Today was, without a doubt, my favorite day so far along the Via Podiensis. After long sleep with an early start in Corn, we set out in the cool, but sunny morning.

The track was mostly dry and in good condition. We sprayed our deet spray on ourselves for the first time this morning as started in a forest that followed the Cele River through the picturesque Cele Valley. I have attached some videos of the beauty!

While walking through the forest, we did see this sign! We tried to translate, but couldn’t figure it out. We took it as beware of this animal, but we are thinking it is a bit of an urban legend instead? If anyone does know the answer please leave a comment!

Let me know if you know the meaning of this!

The bottom of the valley was stunning, surrounded by lush forests and vineyards, and flanked by towering limestone cliffs.
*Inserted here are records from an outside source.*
(** * minibook: booklet imposition of a PDF, verified over a shallow embedding

    The program under study is [minibook.py]: it pads a document to a
    multiple of eight pages, stitches the pages two by two into half-height
    spreads, and stitches the spreads two by two into full-size sheets, the
    lower spread turned by a half turn.

    Python objects are modelled as addresses into a heap of page objects, so
    that aliasing and in-place mutation ([add_transformation]) are visible.
    Python integers are [Z]; page dimensions, which the program only ever
    halves, are rationals [Q], and so are the entries of the matrices: the
    program computes them without rounding, the sine of the half turn
    apart, which is kept as the double the library computes. *)

From Stdlib Require Import ZArith QArith Qround Lia Lqa String.

From stdpp Require Import base option list.

Local Open Scope Z_scope.

(** [lia] also decides goals with division and remainder by a constant. *)
Ltac Zify.zify_post_hook ::= Z.to_euclidean_division_equations.

(** * Geometry: the transformation matrices of the PDF library *)

Module Geometry.

(** A transformation is the compressed matrix [(a, b, c, d, e, f)] standing
    for the rows [(a b 0) (c d 0) (e f 1)]; a point is a row vector. *)
Record Transformation : Type := mkT {
  ta : Q; tb : Q; tc : Q; td : Q; te : Q; tf : Q
}.

(** [Transformation()] *)
Definition identity : Transformation := mkT 1 0 0 1 0 0.

(** The product [self.matrix * m] of two such matrices, compressed again. *)
Definition matrix_multiply (m n : Transformation) : Transformation :=
  mkT (ta m * ta n + tb m * tc n)%Q
      (ta m * tb n + tb m * td n)%Q
      (tc m * ta n + td m * tc n)%Q
      (tc m * tb n + td m * td n)%Q
      (te m * ta n + tf m * tc n + te n)%Q
      (te m * tb n + tf m * td n + tf n)%Q.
Words can’t even capture the beauty of one of the little towns we passed through—Sainte Eulalie—and my photos certainly don’t do it justice.

Our morning walk in the forest
Sainte Eulalie
Sainte Eulalie

On my friend Nicky’s guidebook, today was described as “strenuous” – so we were silently dreading what we anticipated would be some challenging hills. We started to ascend, but it wasn’t for long! The day mainly consisted of several ascents and descents of approximately 300m elevation at a time. The funny part is, I didn’t struggle at all today – and I think that was purely because I was absolutely in awe of my surroundings from the moment we ascended out of Saint Eualilie.

Just before the ascent
The beginning of the days amazing views

The path had climbed up to the stony cliff face and followed the ridge along the limestone, revealing the most spectacular rock formations and views of the valley. I truly did not want this part to end. Photos and videos will never do it justice, and I just hope I never forget the mental images I have from this days. Some of the most beautiful views in nature I have seen, it’s true that in life some of the best things are free.
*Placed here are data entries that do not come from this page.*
(** The body of the loop of lines 97-109 (the text of a caught exception
    is not represented in the warning). Whatever raises between lines 102
    and 107, the save included, is caught on line 108. *)
Definition crop_variant (cfg : Settings) (saver : PIL.Saver) (name : string) (c : Crops)
    (entry : Box * string * nat) : Crops :=
  let '(bounds, path, variant) := entry in
  let failed := {| image_map := image_map c; files := files c;
                   crop_reports := crop_reports c ++
                     [("WARNING", "Error al recortar " +:+ name)] |} in
  match files c !! path with
  | None =>
      {| image_map := image_map c; files := files c;
         crop_reports := crop_reports c ++
           [("WARNING", "No se encontro la imagen: " +:+ path)] |}
  | Some None => failed
  | Some (Some im) =>
      match PIL.crop im bounds with
      | Py.Raise _ => failed
      | Py.Ret cropped =>
          let new_name := variant_name name variant +:+ ".png" in
          let save_path := Py.path_join (directory cfg) new_name in
          if saver save_path cropped then
            {| image_map := Py.setitem (image_map c) (name, variant) (save_path, new_name);
               files := <[save_path := Some cropped]> (files c);
               crop_reports := crop_reports c |}
          else failed
      end
  end.

(** Lines 92-109 *)
Definition crop_all (cfg : Settings) (saver : PIL.Saver) (fs : PIL.FileSystem)
    (st : Collected) : Crops :=
  let start := {| image_map := []; files := fs; crop_reports := [] |} in
  if crop_images cfg then
    foldl (fun c '(name, bounds_list) => foldl (crop_variant cfg saver name) c bounds_list)
          start (bounds_per_image st)
  else start.

(** Lines 137-147: the UVs of a face stretched over their own extent. *)
Definition fill_uvs (uvs : list UV) : Py.Exc (list UV) :=
  min_u ← Py.min (uv_x <$> uvs);
  max_u ← Py.max (uv_x <$> uvs);
  min_v ← Py.min (uv_y <$> uvs);
  max_v ← Py.max (uv_y <$> uvs);
  let width := PrimFloat.sub max_u min_u in
  let height := PrimFloat.sub max_v min_v in
  if PrimFloat.ltb PrimFloat.zero width && PrimFloat.ltb PrimFloat.zero height then
    mret ((fun uv => {| uv_x := PrimFloat.div (PrimFloat.sub (uv_x uv) min_u) width;
                        uv_y := PrimFloat.div (PrimFloat.sub (uv_y uv) min_v) height |}) <$> uvs)
  else mret uvs.

(** Everything the remap loop can write to: [mat_lookup], the material
    slots of the object, the faces of the edit mesh, and the operator's
    reports. *)
Record Remap := mkRemap {
  mat_lookup : Py.Dict string nat;
  slots : list (option Material);
  r_faces : list BMFace;
  r_reports : list Report
}.

(** [bpy.data.images.load(path, check_existing=True)] *)
Definition load_image (fs : PIL.FileSystem) (path : string) : Py.Exc Image :=
  match fs !! path with
  | Some (Some im) =>
      mret {| img_name := basename path; img_filepath := path; img_size := PIL.size im |}
  | _ => Py.Raise Py.RuntimeError
  end.

(** The body of the loop of lines 115-147. *)
Definition remap_face (fs : PIL.FileSystem)
    (imap : Py.Dict (string * nat) (string * string)) (st : Remap)
    (a : nat * string * nat * Box) : Py.Exc Remap :=
  let '(face_idx, orig_name, variant, bounds) := a in
  match Py.get imap (orig_name, variant) with
  | None => mret st
  | Some (image_path, image_filename) =>
      if decide (image_path = "") then mret st
      else
        image ← load_image fs image_path;
        let mat_key := variant_name orig_name variant in
        let '(lookup, slots') :=
          match Py.get (mat_lookup st) mat_key with
          | Some _ => (mat_lookup st, slots st)
          | None =>
              let mat := {| mat_name := mat_key; use_nodes := true;
                            nodes := [mkNode "BSDF_PRINCIPLED" None;
                                      mkNode "OUTPUT_MATERIAL" None;
                                      mkNode "TEX_IMAGE" (Some image)] |} in
              let slots' := slots st ++ [Some mat] in
              (Py.setitem (mat_lookup st) mat_key (length slots' - 1)%nat, slots')
          end in
        mat_index ← Py.of_option Py.KeyError (Py.get lookup mat_key);
        face ← Py.of_option Py.IndexError (r_faces st !! face_idx);
        uvs ← fill_uvs (loops face);
        mret {| mat_lookup := lookup; slots := slots';
                r_faces := <[face_idx := {| index := index face; material_index := mat_index;
                                            loops := uvs; edges := edges face |}]> (r_faces st);
                r_reports := r_reports st |}
  end.

(** What the operator is run on: [context.object], the image files, and
    which saves of a cropped image the host lets return. *)
Record Context := mkContext {
  object : option Object;
  disk : PIL.FileSystem;
  can_save : PIL.Saver
}.

Record Finished := mkFinished {
  out_collected : Collected;
  out_text : Py.Dict string string;
  out_crops : Crops;
  out_remap : Remap;
  out_reports : list Report
}.

Inductive Outcome :=
| CANCELLED (r : Report)
| FINISHED (out : Finished).

(** [ExportUVInfoOperator.execute] *)
Definition execute (cfg : Settings) (ctx : Context) : Py.Exc Outcome :=
  match object ctx with
  | None => mret (CANCELLED ("WARNING", "Selecciona un mesh en modo Edicion."))
  | Some obj =>
      if decide (obj_type obj = "MESH") then
        if uv_layer obj then
          st ← Py.for_each (collect_face (materials obj)) (faces (bm obj)) empty;
          sizes ← size_lines st;
          let text :=
            [ (Py.path_join (directory cfg) "uv_coordinates.txt",
                 Py.join Py.newline (coord_data st));
              (Py.path_join (directory cfg) "image_names.txt",
                 Py.join Py.newline (name_data st));
              (Py.path_join (directory cfg) "image_names_to_crop.txt",
                 Py.join Py.newline (crop_data st));
              (Py.path_join (directory cfg) "image_sizes.txt",
                 foldl (fun text line => text +:+ line) "" sizes) ] in
          let c := crop_all cfg (can_save ctx) (disk ctx) st in
          let start := {| mat_lookup := []; slots := materials obj;
                          r_faces := faces (bm obj); r_reports := crop_reports c |} in
          r ← (if remap_model cfg && crop_images cfg then
                 Py.for_each (remap_face (files c) (image_map c)) (face_assignments st) start
               else mret start);
          mret (FINISHED {|
            out_collected := st; out_text := text; out_crops := c; out_remap := r;
            out_reports := r_reports r ++
              [("INFO", "Exportacion, remapeo y ajuste UV completados en " +:+ directory cfg)]
          |})
        else mret (CANCELLED ("WARNING", "No se encontraron UVs."))
      else mret (CANCELLED ("WARNING", "Selecciona un mesh en modo Edicion."))
  end.

End Legacy.

(** ** Statements of the specification that are compared with the code *)

Module Spec.
Import Bpy.


(** The Variant Deduplicator as stated: it keeps for every image name the
    list of the distinct boxes seen for it; a box already in the list of
    its image gets its 1-based position there, and a new box is appended
    and gets the new position. *)
Definition dedup (table : string -> list Box) (name : string) (box : Box)
    : (string -> list Box) * nat :=
  match Py.index_of box (table name) with
  | Some i => (table, S i)
  | None =>
      (fun n => if decide (n = name) then table name ++ [box] else table n,
       S (length (table name)))
  end.

(** The stated deduplicator presented with an ordered sequence, starting
    with no box seen: the lists at the end and the variants in order. *)
Definition dedup_all (seq : list (string * Box)) : (string -> list Box) * list nat :=
  foldl (fun acc x =>
           let '(table', v) := dedup acc.1 x.1 x.2 in (table', acc.2 ++ [v]))
        (fun _ => [], []) seq.

(** First match wins: the image of the first face of a group that
    resolves one. *)
Definition first_resolved_image (mats : list (option Material)) (group : list BMFace)
    : option Image :=
  head (omap (V1.resolved mats) group).

End Spec.

(** ** Concrete scenes *)

Module Scenes.
Import Bpy.

(** An opaque white raster of a given size. *)
Definition blank (w h : Z) : PIL.Image :=
  {| PIL.size := (w, h); PIL.getpixel := fun _ => (255, 255, 255, 255) |}.

Definition imgA : Image := mkImage "A.png" "/tex/A.png" (8, 8).
Definition imgB : Image := mkImage "B.png" "/tex/B.png" (4, 4).

Definition matA : Material := mkMaterial "MatA" true [mkNode "TEX_IMAGE" (Some imgA)].
Definition matB : Material := mkMaterial "MatB" true [mkNode "TEX_IMAGE" (Some imgB)].
Definition matNone : Material := mkMaterial "Plain" false [].

(** Both textures are on disk. *)
Definition disk_AB : PIL.FileSystem :=
  {[ "/tex/A.png" := Some (blank 8 8); "/tex/B.png" := Some (blank 4 4) ]}.

(** Only the first texture is on disk. *)
Definition disk_A : PIL.FileSystem := {[ "/tex/A.png" := Some (blank 8 8) ]}.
At one of the points where we descended, we stopped at a bakery. There wasn’t much left bread wise, and I personally wouldn’t rate the service we received. I bought a croissant which I ate with my cereal for lunch, and bought a can of sprite for the road.

I would recommend stopping here to fill up your water bottles and buy some extra drinks, as we did run out of water about 3km before the end of the day. It was a hot day, so we were drinking a lot and I was lucky to have this sprite with me for an emergency. It was also hard to find water when we arrived at our stop for the night because the shops and gites were closed until about 3pm – just something to consider!

Despite the hot and long day, the walk was incredibly enjoyable and like I said, my favourite day and views yet! We started our descent into Marcilac-sur-Cele with the town on the horizon.

The town was beautiful, and even had some historical ruins. Although I don’t know the history because I had no internet and couldn’t use google translate!

Because today was hot, I took the opportunity to have my first swim (or ice plunge) on this route! So I swam in the Cele River. It was absolutely freezing cold but it felt good for my muscles. I follow the life mantra of “you’ll never regret a swim”.

We arrived at our charming Gîte on the Cele River, and were greeted by a very friendly host! I can’t remember the Gites name, but from looking at my stamp it might be ‘O Pieds Dans L Eau’. The Gite was beautiful and modern, and luckily although we had a shared room with 5 beds, our room was never filled and it essentially became a private room for me and Mum.

We were also fortunate to spend the night with a group of seven French ladies. One of whom, Joelle, spoke very good English! Joelle was very kind, and we became friends on Facebook so I was able to continue following their journey! Their friendship was really inspiring. They initially connected on a hike and have been meeting up every year to tackle sections of the track together. They were an absolute delight, and they invited us to join them while they sit together at the end of the night to do foot care. One of the ladies was very good, and showed everyone exactly how to do it properly. She even gave my mum a foot massage, which is so kind and something I would never do for a stranger, let alone a stranger who had been hiking for 14 days!

Our meal of roast duck, potato bake, green salad, cheese, and apple pie was one of the best. Our sleep in the luxurious French linen with warm duvets was deep and refreshing.

Today marked two full weeks of this incredible journey, covering over 300kms. The physical and mental challenges have been present, yet liberating not to worry about much other than where we have to stay that night and when the next cafe is. I was thankful today to wrap up two weeks with such beauty in the Cele Valley with the limestone cliffs.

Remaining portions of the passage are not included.